(** C4: each of the three [AsyncCopy] shapes, with any reader and writer
    that keep to their interfaces, calls the finished handler at most once
    however far the chain is followed, and exactly once when it is followed
    far enough; the call is the last thing the copy does; and its argument
    is the error of the read or write that failed, an I/O error after a
    short write, and [NoError] when nothing failed.

    The events are those of the functors with their members, and when the
    handler is called through a functor, that functor has emptied itself:
    its writer, its reader, its copy state and its handler are null.  The
    engine code that is still running beneath it has not: when the latest
    accepted submission completed from the event loop, nothing beneath
    belongs to the engine; when it completed inline, the invocation that
    submitted it is beneath, with all its references; and when no
    submission was accepted, the handler is called by [AsyncCopy] itself
    (its first submission was rejected) or by the first functor of the
    shape with a synchronous reader, on top of [AsyncCopy]. *)
Theorem C4_AsyncCopy_finished_once (B L : Z) :
  0 < B < 2 ^ 63 -> 0 <= L < 2 ^ 63 ->
  (forall (W R : Type) (HW : Writer W) (HR : AsyncReader R) (dst : W) (src : R),
      AsyncReader_contract ->
      finishes_once (fun fuel => AsyncCopy_Writer_AsyncReader B fuel dst src L)
      /\ (forall fuel,
            map fst (AsyncCopy_Writer_AsyncReader_refs B fuel dst src L)
            = AsyncCopy_Writer_AsyncReader B fuel dst src L)
      /\ handler_finds read_submission [In_AsyncCopy]
           (fun fuel => AsyncCopy_Writer_AsyncReader_refs B fuel dst src L))
  /\ (forall (W R : Type) (HW : AsyncWriter W) (HR : Reader R) (dst : W) (src : R),
        Reader_contract -> AsyncWriter_contract ->
        finishes_once (fun fuel => AsyncCopy_AsyncWriter_Reader B fuel dst src L)
        /\ (forall fuel,
              map fst (AsyncCopy_AsyncWriter_Reader_refs B fuel dst src L)
              = AsyncCopy_AsyncWriter_Reader B fuel dst src L)
        /\ handler_finds write_submission
             [In_Functor Functor_full; In_AsyncCopy]
             (fun fuel => AsyncCopy_AsyncWriter_Reader_refs B fuel dst src L))
  /\ (forall (W R : Type) (HW : AsyncWriter W) (HR : AsyncReader R)
             (dst : W) (src : R),
        AsyncReader_contract -> AsyncWriter_contract ->
        finishes_once
          (fun fuel => AsyncCopy_AsyncWriter_AsyncReader B fuel dst src L)
        /\ (forall fuel,
              map fst (AsyncCopy_AsyncWriter_AsyncReader_refs B fuel dst src L)
              = AsyncCopy_AsyncWriter_AsyncReader B fuel dst src L)
        /\ handler_finds any_submission [In_AsyncCopy]
             (fun fuel =>
                AsyncCopy_AsyncWriter_AsyncReader_refs B fuel dst src L)).
Proof.
  intros HB HL. split; [| split].
  - intros W R HW HR dst src Hr.
    split; [apply (AsyncCopy_Writer_AsyncReader_run L B HB HL dst src Hr) |].
    split.
    + intros fuel. rewrite AsyncCopy_Writer_AsyncReader_refs_eq.
      apply with_engine_fst.
    + apply handler_finds_of
        with (run := fun fuel => AsyncCopy_Writer_AsyncReader B fuel dst src L);
        [exact engine_start_AsyncCopy |].
      intros fuel. apply AsyncCopy_Writer_AsyncReader_refs_eq.
  - intros W R HW HR dst src Hr Hw.
    split; [apply (AsyncCopy_AsyncWriter_Reader_run L B HB HL dst src Hr Hw) |].
    split.
    + intros fuel. rewrite AsyncCopy_AsyncWriter_Reader_refs_eq.
      apply with_engine_fst.
    + apply handler_finds_of
        with (run := fun fuel => AsyncCopy_AsyncWriter_Reader B fuel dst src L);
        [exact engine_start_initial |].
      intros fuel. apply AsyncCopy_AsyncWriter_Reader_refs_eq.
  - intros W R HW HR dst src Hr Hw.
    split;
      [apply (AsyncCopy_AsyncWriter_AsyncReader_run L B HB HL dst src Hr Hw) |].
    split.
    + intros fuel. rewrite AsyncCopy_AsyncWriter_AsyncReader_refs_eq.
      apply with_engine_fst.
    + apply handler_finds_of
        with (run := fun fuel =>
                       AsyncCopy_AsyncWriter_AsyncReader B fuel dst src L);
        [exact engine_start_AsyncCopy |].
      intros fuel. apply AsyncCopy_AsyncWriter_AsyncReader_refs_eq.
Qed.

(** C4 as stated fails on the code.  Three bytes, a buffer of four and a
    limit of five, from a reader that completes inline.
    - Into a writer that completes from the event loop: the read that
      finds the source empty completes inline, inside the writer functor
      that submitted it and that the event loop is running.  The reader
      functor empties itself and calls the handler; the writer functor
      beneath it still holds the writer, the reader and the copy state.
    - Into a synchronous writer: no completion comes from the event loop,
      and the handler is called inside the functor that submitted the last
      read and inside [AsyncCopy], which both hold all three. *)
Lemma C4_handler_called_inside_full_functor :
  let src := mk_ChunkReader [x01; x02; x03] 3 in
  AsyncCopy_AsyncWriter_AsyncReader_refs 4 10 ([] : Sink) src 5
  = [(EvRead 4 (Inline (Value 3)), [In_AsyncCopy]);
     (EvWrite [x01; x02; x03] (Deferred (Value 3)),
      [In_Functor Functor_full; In_AsyncCopy]);
     (EvRead 2 (Inline (Value 0)), [In_Functor Functor_full; In_event_loop]);
     (EvRelease,
      [In_Functor Functor_empty; In_Functor Functor_full; In_event_loop]);
     (EvFinished NoError,
      [In_Functor Functor_empty; In_Functor Functor_full; In_event_loop])]
  /\ AsyncCopy_Writer_AsyncReader_refs 4 10 ([] : Sink) src 5
     = [(EvRead 4 (Inline (Value 3)), [In_AsyncCopy]);
        (EvWrite [x01; x02; x03] (Inline (Value 3)),
         [In_Functor Functor_full; In_AsyncCopy]);
        (EvRead 2 (Inline (Value 0)), [In_Functor Functor_full; In_AsyncCopy]);
        (EvRelease,
         [In_Functor Functor_empty; In_Functor Functor_full; In_AsyncCopy]);
        (EvFinished NoError,
         [In_Functor Functor_empty; In_Functor Functor_full; In_AsyncCopy])]
  /\ Functor.writer Functor_full = owning
  /\ Functor.reader Functor_full = owning
  /\ Functor.data Functor_full = owning.
Proof.
  cbv zeta. repeat split.
Qed.
(** * Creator-AI-App: the streaming voice pipeline and the video polling loop

    A shallow embedding of
      - [src/components/LiveAssistant.tsx] (the [LiveAssistant] component:
        [startConversation], [stopConversation], [createBlob],
        [handleMessage] and the four session callbacks), and
      - [generateVideo] of the Gemini service module,
    together with the properties the specification states about them.

    Conventions.
      - Clock readings, buffer durations and the playback cursor are
        JavaScript numbers, that is IEEE 754 binary64 values: they are
        [spec_float]s, added with the correctly rounded [SFadd 53 1024] and
        compared with [SFcompare] (module [Double]).
      - The samples of a captured block are finite [Float32Array] elements,
        modelled by the rationals they denote ([Q]): such an element is a
        dyadic rational and its product with 32768 is exact in double
        precision, so the sample conversion computes on exact values.
      - Objects the browser or the SDK owns (session promises, audio
        contexts, script processors) live in heaps indexed by allocation
        order; React refs hold indices into them, so aliasing between the
        callbacks of successive conversations is visible.
      - Every call that leaves the component is appended to an effect log. *)

From Stdlib Require Import ZArith QArith Lia String Ascii List Bool Sorted SpecFloat.
From stdpp Require Import base list strings.
Import ListNotations.

Local Open Scope Z_scope.

(* ===================================================================== *)
(** ** Capture side: sample conversion and the outbound blob              *)
(* ===================================================================== *)

Module Capture.

(** ECMAScript [truncate]: rounds towards zero. *)
Definition truncate (x : Q) : Z := Z.quot (Qnum x) (Z.pos (Qden x)).

(** ECMAScript [ToInt16], the conversion applied by a store into an
    [Int16Array]: truncate, reduce modulo 2^16, reinterpret as signed. *)
Definition ToInt16 (x : Q) : Z :=
  let int16bit := (truncate x) mod 65536 in
  if 32768 <=? int16bit then int16bit - 65536 else int16bit.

^^^^^^^^

REQUIRED ACTION: From the material above, count the lines that include "failed" and give only the total.

ANSWER SPACE: 2